Thermodynamics and Phase Structure of the Two-Flavor Nambu--Jona-Lasinio Model Beyond Large-N_c

TL;DR

This paper applies the optimized perturbation theory to the two-flavor NJL model, going beyond the large-N_c approximation to analyze its thermodynamics and phase structure at finite temperature and density.

Contribution

It introduces a nonperturbative OPT approach to the NJL model that captures 1/N_c corrections and improves upon the mean-field approximation.

Findings

OPT results differ from large-N_c predictions for critical quantities

Phase diagram shows nonperturbative effects beyond mean-field

Deviations from Gell-Mann-Oakes-Renner relation are derived

Abstract

The optimized perturbation theory (OPT) method is applied to the $SU(2)$ version of the Nambu--Jona-Lasinio (NJL) model both at zero and at finite temperature and/or density.

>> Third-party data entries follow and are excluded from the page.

(* ===== verification/PyFloat.v ===== *)
(** * Python floats

    IEEE 754 binary64 numbers, through the Standard Library's executable
    specification [SpecFloat] (round to nearest, ties to even). The comparison is
    shown to be a strict weak order on the numbers that are not NaN. *)

From Stdlib Require Import SpecFloat.
From S2P Require Import Prelude.

Definition float := spec_float.

#[export] Instance float_eq_dec : EqDecision float.
Proof. solve_decision. Defined.

Definition fadd : float → float → float := SFadd 53 1024.
Definition fsub : float → float → float := SFsub 53 1024.
Definition fmul : float → float → float := SFmul 53 1024.
Definition fdiv : float → float → float := SFdiv 53 1024.
Definition fsqrt : float → float := SFsqrt 53 1024.

Definition flt (x y : float) : bool := SFltb x y.
Definition fle (x y : float) : bool := SFleb x y.
Definition feq (x y : float) : bool := SFeqb x y.

(** [float(z)] for an integer. *)
Definition of_Z (z : Z) : float := binary_normalize 53 1024 z 0 false.

Definition fzero : float := S754_zero false.
Definition finf : float := S754_infinity false.
Definition fninf : float := S754_infinity true.
Definition fnan : float := S754_nan.

(** The decimal literal [m * 10 ^ -k], correctly rounded for the literals used. *)
Definition of_dec (m : Z) (k : nat) : float := fdiv (of_Z m) (of_Z (10 ^ Z.of_nat k)).

Definition is_nan (x : float) : bool := match x with S754_nan => true | _ => false end.
Definition is_finite (x : float) : bool :=
  match x with S754_nan | S754_infinity _ => false | _ => true end.

Definition fneg (x : float) : float := SFopp x.

(** [int(x)] truncates towards zero; infinities and NaN raise. *)
Definition py_int (x : float) : result Z :=
  match x with
  | S754_zero _ => Ok 0
  | S754_finite s m e =>
      let a := if 0 <=? e then Zpos m * 2 ^ e else Zpos m / 2 ^ (- e) in
      Ok (if s then - a else a)
  | S754_infinity _ => Raise OverflowError
  | S754_nan => Raise ValueError
  end.

(** [math.floor(x)] *)
Definition py_floor (x : float) : result Z :=
  match x with
  | S754_zero _ => Ok 0
  | S754_finite s m e =>
      let z := if s then Zneg m else Zpos m in
      Ok (if 0 <=? e then z * 2 ^ e else z / 2 ^ (- e))
  | S754_infinity _ => Raise OverflowError
  | S754_nan => Raise ValueError
  end.

(** ** Order *)

(** A lexicographic key that orders the numbers that are not NaN. *)
Definition fkey (x : float) : Z * Z * Z :=
  match x with
  | S754_infinity true => (-2, 0, 0)
  | S754_finite true m e => (-1, - e, - Zpos m)
  | S754_zero _ => (0, 0, 0)
  | S754_finite false m e => (1, e, Zpos m)
  | S754_infinity false => (2, 0, 0)
  | S754_nan => (0, 0, 0)
  end.

Definition klt (a b : Z * Z * Z) : Prop :=
  let '(a1, a2, a3) := a in let '(b1, b2, b3) := b in
  a1 < b1 ∨ (a1 = b1 ∧ (a2 < b2 ∨ (a2 = b2 ∧ a3 < b3))).

Lemma klt_total a b : klt a b ∨ a = b ∨ klt b a.
Proof.
  destruct a as [[a1 a2] a3], b as [[b1 b2] b3]. unfold klt.
  destruct (Z.lt_total a1 b1) as [|[|]]; [by left; left| |by right; right; left].
  destruct (Z.lt_total a2 b2) as [|[|]]; [by left; right; auto| |by right; right; right; auto].
  destruct (Z.lt_total a3 b3) as [|[|]]; [by left; right; auto|right; left; congruence|
    by right; right; right; auto].
Qed.

Lemma klt_trans a b c : klt a b → klt b c → klt a c.
Proof. destruct a as [[??]?], b as [[??]?], c as [[??]?]. unfold klt. lia. Qed.

Lemma klt_irrefl a : ¬ klt a a.
Proof. destruct a as [[??]?]. unfold klt. lia. Qed.

(** [<] of Python floats is the order of the keys. *)
Lemma flt_iff x y :
  flt x y = true ↔ is_nan x = false ∧ is_nan y = false ∧ klt (fkey x) (fkey y).
Proof.
  unfold flt, SFltb, klt.
  destruct x as [| [] | | [] m1 e1], y as [| [] | | [] m2 e2]; simpl;
    try (split; [done|intros; lia]); try (split; [split_and!; [done|done|lia]|done]);
    try (split; intros; destruct_and?; done).
  all: try (split; intros H; destruct_and?; try done; split_and?; try done; lia).
  all: destruct (Z.compare_spec e1 e2); subst; simpl; fold (Pos.compare m1 m2);
    try (split; [intros; split_and!; (done || lia)|intros; lia || done]).
  all: destruct (Pos.compare_spec m1 m2); simpl;
    (split; [intros; split_and!; (done || lia)|intros; lia || done]).
Qed.

Lemma feq_iff x y :
  feq x y = true ↔ is_nan x = false ∧ is_nan y = false ∧ fkey x = fkey y.
Proof.
  unfold feq, SFeqb.
  destruct x as [| [] | | [] m1 e1], y as [| [] | | [] m2 e2]; simpl;
    try (split; [done|intros (? & ? & ?); congruence]); try done.
  all: destruct (Z.compare_spec e1 e2); subst; simpl; fold (Pos.compare m1 m2);
    try (split; [done|intros (_ & _ & [=]); lia]).
  all: destruct (Pos.compare_spec m1 m2); subst; simpl;
    (split; [done|intros (_ & _ & [=]); lia || done]).
Qed.

Lemma flt_irrefl x : flt x x = false.
Proof. apply not_true_iff_false. rewrite flt_iff. intros (_ & _ & H). by apply klt_irrefl in H. Qed.

Lemma flt_trans x y z : flt x y = true → flt y z = true → flt x z = true.
Proof. rewrite !flt_iff. intros (? & ? & ?) (? & ? & ?). split_and!; eauto using klt_trans. Qed.

Lemma flt_asym x y : flt x y = true → flt y x = false.
Proof.
  intros H1. apply not_true_iff_false. intros H2.
  pose proof (flt_trans _ _ _ H1 H2) as H. by rewrite flt_irrefl in H.
Qed.

(** Negation reverses the order. *)
Lemma flt_fneg x y : flt (fneg x) (fneg y) = flt y x.
Proof.
  apply eq_true_iff_eq. rewrite !flt_iff. unfold klt.
  destruct x as [| [] | | [] ? ?], y as [| [] | | [] ? ?]; simpl; intuition lia.
Qed.

(** Incomparability is transitive once NaN is excluded. *)
Lemma flt_neg_trans x y z :
  is_nan y = false → flt x y = false → flt y z = false → flt x z = false.
Proof.
  intros Hy H1 H2. apply not_true_iff_false. rewrite flt_iff. intros (Hx & Hz & H).
  apply not_true_iff_false in H1, H2. rewrite flt_iff in H1, H2.
  destruct (klt_total (fkey x) (fkey y)) as [?|[Heq|?]].
  - by apply H1.
  - apply H2. by rewrite <-Heq.
  - apply H2. split_and!; eauto using klt_trans.
Qed.

Lemma flt_lt_nlt x y z :
  is_nan z = false → flt x y = true → flt z y = false → flt x z = true.
Proof.
  intros Hz H1 H2. destruct (flt x z) eqn:H; [done|].
  pose proof (flt_neg_trans x z y Hz H H2). congruence.
Qed.

Lemma flt_nlt_lt x y z :
  is_nan x = false → flt y x = false → flt y z = true → flt x z = true.
Proof.
  intros Hx H1 H2. destruct (flt x z) eqn:H; [done|].
  pose proof (flt_neg_trans y x z Hx H1 H). congruence.
Qed.

Lemma flt_not_nan_l x y : flt x y = true → is_nan x = false.
Proof. rewrite flt_iff. tauto. Qed.

Lemma flt_not_nan_r x y : flt x y = true → is_nan y = false.
Proof. rewrite flt_iff. tauto. Qed.

(** Equal numbers compare alike. *)
Lemma flt_feq_l x y z : feq x y = true → flt x z = flt y z.
Proof.
  rewrite feq_iff. intros (Hx & Hy & Heq). apply eq_true_iff_eq. rewrite !flt_iff, Hx, Hy, Heq. done.
Qed.

Lemma flt_feq_r x y z : feq x y = true → flt z x = flt z y.
Proof.
  rewrite feq_iff. intros (Hx & Hy & Heq). apply eq_true_iff_eq. rewrite !flt_iff, Hx, Hy, Heq. done.
Qed.

Lemma flt_total x y :
  is_nan x = false → is_nan y = false → flt x y = true ∨ feq x y = true ∨ flt y x = true.
Proof.
  intros Hx Hy. rewrite !flt_iff, feq_iff. pose proof (klt_total (fkey x) (fkey y)). tauto.
Qed.

Lemma flt_not_feq x y : flt x y = true → feq x y = false.
Proof.
  intros H. apply not_true_iff_false. intros Heq. rewrite (flt_feq_l _ _ _ Heq) in H.
  by rewrite flt_irrefl in H.
Qed.

Lemma feq_sym x y : feq x y = feq y x.
Proof. apply eq_true_iff_eq. rewrite !feq_iff. intuition congruence. Qed.

Lemma fle_or x y : fle x y = flt x y || feq x y.
Proof. unfold fle, flt, feq, SFleb, SFltb, SFeqb. by destruct (SFcompare x y) as [[]|]. Qed.

Lemma fle_flt x y : is_nan x = false → is_nan y = false → fle x y = negb (flt y x).
Proof.
  intros Hx Hy. rewrite fle_or. destruct (flt_total x y Hx Hy) as [H|[H|H]].
  - by rewrite H, (flt_asym _ _ H).
  - rewrite H, orb_true_r, (flt_feq_l y x x), flt_irrefl; [done|]. by rewrite feq_sym.
  - by rewrite H, (flt_asym _ _ H), feq_sym, (flt_not_feq _ _ H).
Qed.

(** No number is below minus infinity or above infinity. *)
Lemma flt_ninf x : flt x fninf = false.
Proof. by destruct x as [|[]| |[]]. Qed.

Lemma flt_inf x : flt finf x = false.
Proof. by destruct x as [|[]| |[]]. Qed.

#[export] Hint Resolve flt_irrefl flt_asym flt_not_nan_l flt_not_nan_r flt_ninf flt_inf : pruner.

(** ** Signs *)

(** The sign bit is not set. *)
Definition unsigned (x : float) : bool :=
  match x with S754_zero s | S754_infinity s | S754_finite s _ _ => negb s | S754_nan => true end.

Lemma round_unsigned m e l : unsigned (binary_round_aux 53 1024 false m e l) = true.
Proof.
  unfold binary_round_aux. destruct (shr_fexp _ _ _) as [r e']. destruct (shr_fexp _ _ _) as [r'' e''].
  destruct (shr_m r''); [done| |done]. by destruct (e'' <=? _).
Qed.

Lemma normalize_unsigned m e : 0 ≤ m → unsigned (binary_normalize 53 1024 m e false) = true.
Proof.
  intros Hm. destruct m as [|m|m]; [done| |lia]. cbn [binary_normalize]. unfold binary_round.
  destruct (shl_align _ _ _). apply round_unsigned.
Qed.

Lemma of_Z_unsigned z : 0 ≤ z → unsigned (of_Z z) = true.
Proof. apply normalize_unsigned. Qed.

Lemma fadd_unsigned x y : unsigned x = true → unsigned y = true → unsigned (fadd x y) = true.
Proof.
  destruct x as [[]|[]| |[] mx ex], y as [[]|[]| |[] my ey]; try done. intros _ _. apply normalize_unsigned. cbn. lia.
Qed.

Lemma fdiv_unsigned x y : unsigned x = true → unsigned y = true → unsigned (fdiv x y) = true.
Proof.
  destruct x as [[]|[]| |[] mx ex], y as [[]|[]| |[] my ey]; try done. intros _ _. unfold fdiv, SFdiv.
  destruct (SFdiv_core_binary _ _ _ _ _) as [[q e] l]. apply round_unsigned.
Qed.

Lemma py_int_unsigned x z : unsigned x = true → py_int x = Ok z → 0 ≤ z.
Proof.
  destruct x as [s|s| |[] m e]; try done; intros _ [= <-]; [done|]. destruct (0 <=? e) eqn:E.
  - apply Z.leb_le in E. pose proof (Z.pow_nonneg 2 e). lia.
  - apply Z.div_pos; [lia|]. apply Z.leb_gt in E. apply Z.pow_pos_nonneg; lia.
Qed.
(* ===== verification/PyJson.v ===== *)
(** * JSON values

    The Python values the [json] module prints and parses. A tuple prints as a
    list, so it is a [JList] already. *)

From S2P Require Import Prelude PyDict PyFloat.

#[local] Unset Elimination Schemes.
Inductive json :=
| JNull
| JBool (b : bool)
| JInt (z : Z)
| JFloat (f : float)
| JStr (s : string)
| JList (l : list json)
| JObj (d : list (string * json)).
#[local] Set Elimination Schemes.

(** Induction through the nested lists. *)
Section json_ind.
Context (P : json → Prop).
Context (Hnull : P JNull) (Hbool : ∀ b, P (JBool b)) (Hint : ∀ z, P (JInt z))
  (Hfloat : ∀ f, P (JFloat f)) (Hstr : ∀ s, P (JStr s))
  (Hlist : ∀ l, Forall P l → P (JList l))
  (Hobj : ∀ d, Forall (λ kv, P kv.2) d → P (JObj d)).

Fixpoint json_nested_ind (v : json) : P v :=
  match v with
  | JNull => Hnull
  | JBool b => Hbool b
  | JInt z => Hint z
  | JFloat f => Hfloat f
  | JStr s => Hstr s
  | JList l => Hlist l
      ((fix go l : Forall P l :=
          match l with
          | [] => List.Forall_nil _
          | x :: l => List.Forall_cons _ x l (json_nested_ind x) (go l)
          end) l)
  | JObj d => Hobj d
      ((fix go d : Forall (λ kv, P kv.2) d :=
          match d with
          | [] => List.Forall_nil _
          | x :: d => List.Forall_cons _ x d (json_nested_ind x.2) (go d)
          end) d)
  end.
End json_ind.

#[export] Instance json_eq_dec : EqDecision json.
Proof.
  unfold EqDecision, RelDecision. fix go 1. intros v w.
  destruct v as [| b1 | z1 | f1 | s1 | l1 | d1], w as [| b2 | z2 | f2 | s2 | l2 | d2];
    try (right; abstract congruence).
  - by left.
  - refine (cast_if (decide (b1 = b2))); abstract congruence.
  - refine (cast_if (decide (z1 = z2))); abstract congruence.
  - refine (cast_if (decide (f1 = f2))); abstract congruence.
  - refine (cast_if (decide (s1 = s2))); abstract congruence.
  - refine (cast_if (@list_eq_dec json go l1 l2)); abstract congruence.
  - refine (cast_if (@list_eq_dec (string * json)
      (λ p q, @prod_eq_dec string _ json go p q) d1 d2)); abstract congruence.
Defined.

(** [v[key]] on a parsed object. *)
Definition jget (v : json) (key : string) : result json :=
  match v with JObj d => dindex d key | _ => Raise TypeError end.

(** Reading parsed values back at the type the code relies on. *)
Definition as_int (v : json) : result Z :=
  match v with JInt z => Ok z | _ => Raise TypeError end.
Definition as_str (v : json) : result string :=
  match v with JStr s => Ok s | _ => Raise TypeError end.
Definition as_list (v : json) : result (list json) :=
  match v with JList l => Ok l | _ => Raise TypeError end.

(** Truth value of an object in a condition. *)
Definition truthy (v : json) : bool :=
  match v with
  | JNull => false
  | JBool b => b
  | JInt z => negb (z =? 0)
  | JFloat f => negb (feq f fzero)
  | JStr s => negb (bool_decide (s = EmptyString))
  | JList l => negb (bool_decide (l = []))
  | JObj d => negb (bool_decide (length d = O))
  end.
Lemma run_op_wf set o w w' :
  run_op simplify set_iter o w = (Ok tt, w') → op_objects o w → world_wf set w →
  world_wf (assigned o w ++ set) w'.
Proof.
  intros H Hobj Hwf. destruct o as [name axes d|name cs|log|name loc|d| |i|msg|f]; cbn [assigned app run_op] in *.
  - minv H as r w2 H1. injection H as <-. by eapply define_wf.
  - apply fallback_split_le in H as [Hc Hle]. by eapply world_wf_store.
  - by eapply reference_log_wf.
  - assert (w' = (ConfigSpace_setitem name loc w).2) as -> by (by rewrite H).
    apply setitem_wf; [by left|done|]. eapply world_wf_weaken; [|done]. set_solver.
  - rewrite M_get_bind in H. minv H as p w2 H1. apply lift_inv in H1 as [Hr ->]. destruct p as [h c].
    injection H as <-. by eapply world_wf_store; [..|by eapply read_store_le|].
  - minv H as r w2 H1. injection H as <-. apply len_frame in H1 as (? & ? & ?).
    eapply world_wf_same; [..|exact Hwf]; (done || congruence).
  - minv H as r w2 H1. injection H as <-. unfold ConfigSpace_get in H1. minv H1 as l w3 H2.
    apply len_frame in H2 as (? & ? & ?). destruct (_ || _); [discriminate|].
    rewrite M_get_bind in H1. minv H1 as em w4 H3. apply lift_inv in H3 as [_ ->].
    injection H1 as _ <-. eapply world_wf_same; [..|exact Hwf]; (done || congruence).
  - injection H as <-. eapply world_wf_same; [..|exact Hwf]; (done || congruence).
  - injection H as <-. eapply world_wf_same; [..|exact Hwf]; (done || congruence).
Qed.
End preserve.
Lemma sa_result_top seen items in_heap :
  heap_inv seen items in_heap → top_points seen (sa_result items).
Proof.
  intros [H1 H2 H3 H4 H5 H6 H7 H8 H9]. unfold sa_result.
  set (srt := sort_by _ items). assert (Hs : srt ≡ₚ items) by apply sort_by_perm.
  assert (Hin : ∀ x, x ∈ srt ↔ x ∈ items) by (intros x; by rewrite Hs).
  assert (Hsc : ∀ x, x ∈ items → fle fzero x.1 = true → x.2 ∈ seen ∧ x.1 = score x.2).
  { intros x Hx Hle. rewrite Forall_forall in H4. destruct (H4 x Hx) as [[_ Hf]|?]; [|done].
    by rewrite Hf, fle_fninf in Hle. }
  assert (Hlen : (length (filter (λ x, fle fzero x.1 = true) srt) ≤ num)%nat).
  { rewrite <-H3, <-Hs. apply length_filter. }
  split_and!.
  - eapply sublist_NoDup; [|apply (fmap_sublist snd), sublist_filter]. by rewrite Hs.
  - by rewrite length_fmap.
  - intros p (x & -> & [Hle Hx%Hin]%list_elem_of_filter)%list_elem_of_fmap.
    destruct (Hsc x Hx Hle) as [Hse He]. split_and!; [done| |by rewrite <-He].
    apply H7. by apply list_elem_of_fmap_2.
  - intros p Hse Hex Hr. destruct (fle fzero (score p)) eqn:Hp; [right|by left].
    assert (Hnp : is_nan (score p) = false) by (destruct (score p); done).
    assert (Hni : p ∉ items.*2).
    { intros (x & -> & Hx)%list_elem_of_fmap. apply Hr, list_elem_of_fmap_2, list_elem_of_filter.
      split; [|by apply Hin]. rewrite Forall_forall in H4.
      destruct (H4 x Hx) as [[Hneg _]|[_ ->]]; [|done].
      eapply Forall_forall in H8; [|exact Hse]. simpl in H8. lia. }
    destruct (H9 p Hse Hex) as [?|Hbelow]; [done|]. rewrite Forall_forall in Hbelow.
    assert (Hall : ∀ x, x ∈ items → fle fzero x.1 = true).
    { intros x Hx. assert (Hnx : is_nan x.1 = false) by exact (proj1 (Forall_forall _ _) H2 x Hx).
      rewrite fle_flt by done. apply negb_true_iff.
      destruct (flt x.1 fzero) eqn:Hz; [|done]. exfalso.
      rewrite fle_flt in Hp by done. apply negb_true_iff in Hp.
      specialize (Hbelow x Hx). simpl in Hbelow.
      rewrite (flt_lt_nlt x.1 fzero (score p)) in Hbelow; done. }
    rewrite list_filter_all; cycle 1.
    { intros x Hx. by apply Hall, Hin. }
    split; [by rewrite length_fmap, Hs|].
    intros q (x & -> & Hx%Hin)%list_elem_of_fmap. destruct (Hsc x Hx (Hall x Hx)) as [_ <-].
    by apply Hbelow.
  - apply (sa_result_sorted items H2). intros x Hx Hle. by apply Hsc.
Qed.
End top_k.
(* ===== verification/ModelTuner.v ===== *)
(** * Model-based tuning ([python/tvm/autotvm/tuner/model_based_tuner.py])

    [ModelBasedTuner] (the plan of trials, the epsilon-greedy batches, refitting) and
    [submodular_pick]. The cost model and the optimiser of its maxima are
    parameters; [Anneal] models the optimiser the repository provides. *)

From S2P Require Import Prelude PyFloat PyRandom Knobs ConfigSpace Tuners TuneLoop.

(** ** Diversity-aware selection *)

Section submodular.
Context (scores : list float) (knobs : list (list Z)) (knob_weight : float).

(** [tmp_delta] of a candidate: its score plus the weight of every knob value not
    selected yet. *)
Definition tmp_delta (knobs_set : list (gset Z)) (x : nat) : result float :=
  s ← of_option IndexError (scores !! x);
  row ← of_option IndexError (knobs !! x);
  if decide (length row < length knobs_set)%nat then Raise IndexError
  else Ok (foldl (λ d '(st, v), if decide (v ∈ st) then d else fadd d knob_weight) s
             (zip knobs_set row)).

(** The scan for the largest [tmp_delta]; [None] is the initial [max_x = -1]. *)
Fixpoint scan_best (knobs_set : list (gset Z)) (remain : list nat) (max_delta : float)
    (max_x : option nat) : result (option nat) :=
  match remain with
  | [] => Ok max_x
  | x :: remain =>
      d ← tmp_delta knobs_set x;
      if flt max_delta d then scan_best knobs_set remain d (Some x)
      else scan_best knobs_set remain max_delta max_x
  end.

(** [knobs_set[i].add(knobs[max_x][i])] *)
Definition add_row (knobs_set : list (gset Z)) (row : list Z) : list (gset Z) :=
  zip_with (λ st v, {[v]} ∪ st) knobs_set row.

Fixpoint pick_loop (n_pick : nat) (knobs_set : list (gset Z)) (remain ret : list nat)
    : result (list nat) :=
  match n_pick with
  | O => Ok ret
  | S n =>
      best ← scan_best knobs_set remain (of_Z (- 10 ^ 9)) None;
      (* [remain.remove(-1)] raises *)
      x ← of_option ValueError best;
      remain ← py_remove remain x;
      row ← of_option IndexError (knobs !! x);
      pick_loop n (add_row knobs_set row) remain (ret ++ [x])
  end.

Definition submodular_pick (n_pick : Z) : result (list nat) :=
  _ ← py_assert (bool_decide (length scores = length knobs));
  row0 ← of_option IndexError (knobs !! 0%nat);
  pick_loop (Z.to_nat n_pick) (replicate (length row0) ∅) (seq 0 (length scores)) [].
End submodular.

(** ** The tuner *)

Record ModelBasedTuner (CM OS : Type) := {
  mb_plan_size : Z;
  mb_ratio : option Z;
  mb_cost_model : CM;
  mb_optimizer : OS;
  mb_trials : list Z;
  mb_trial_pt : nat;
  mb_visited : gset Z;
  mb_xs : list Z;
  mb_ys : list float;
  mb_flops_max : float;
  mb_train_ct : Z;
  mb_rng : nat
}.
Arguments mb_plan_size {CM OS} _.
Arguments mb_ratio {CM OS} _.
Arguments mb_cost_model {CM OS} _.
Arguments mb_optimizer {CM OS} _.
Arguments mb_trials {CM OS} _.
Arguments mb_trial_pt {CM OS} _.
Arguments mb_visited {CM OS} _.
Arguments mb_xs {CM OS} _.
Arguments mb_ys {CM OS} _.
Arguments mb_flops_max {CM OS} _.
Arguments mb_train_ct {CM OS} _.
Arguments mb_rng {CM OS} _.

Section model_tuner.
Context {C CM OS : Type} `{TuningSpace C}.
Variable rnd : nat → Z.
(** The cost model: fitting, predicting, and fitting a fresh base model to a log
    ([None] when there is no usable data); the optimiser. *)
Variable fit : CM → list Z → list float → Z → CM.
Variable predict : CM → list Z → list float.
Variable spawn_fit_log : CM → Z → option CM.
Variable load_basemodel : CM → CM → CM.
Variable find_maximums : OS → CM → Z → gset Z → result (list Z * OS).
Variable task_flop : float.
Variable np_mean : list cost → float.
(** Bound on the rejected draws of one random choice. *)
Context (fuel : nat).

Definition ModelBasedTuner_init (cm : CM) (os : OS) (plan_size : Z) (ratio : option Z)
    : result (ModelBasedTuner CM OS) :=
  _ ← match ratio with
      | Some r => if r =? 0 then Ok tt else py_assert (1 <=? r)
      | None => Ok tt
      end;
  Ok {| mb_plan_size := plan_size; mb_ratio := ratio; mb_cost_model := cm; mb_optimizer := os;
        mb_trials := []; mb_trial_pt := O; mb_visited := ∅; mb_xs := []; mb_ys := [];
        mb_flops_max := fzero; mb_train_ct := 0; mb_rng := O |}.

(** [while trial_pt < len(trials)]: skip the trials already visited; the index found. *)
Fixpoint skip_visited (trials : list Z) (visited : gset Z) (pt : nat) : nat * option Z :=
  match trials with
  | [] => (pt, None)
  | index :: trials =>
      if decide (index ∈ visited) then skip_visited trials visited (S pt) else (pt, Some index)
  end.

At the first nontrivial order the OPT exhibits a class of 1/N_c corrections which produce nonperturbative results that go beyond the standard large-N_c, or mean-field approximation. The consistency of the OPT method with the Goldstone theorem at this order is established, and appropriate OPT values of the basic NJL (vacuum) parameters are obtained by matching the pion mass and decay constant consistently. Deviations from standard large-N_c relations induced by OPT at this order are derived, for example, for the Gell--Mann-Oakes-Renner relation. Next, the results for the critical quantities and the phase diagram of the model, as well as a number of other thermodynamical quantities of interest, are obtained with OPT and then contrasted with the corresponding results at large N_c.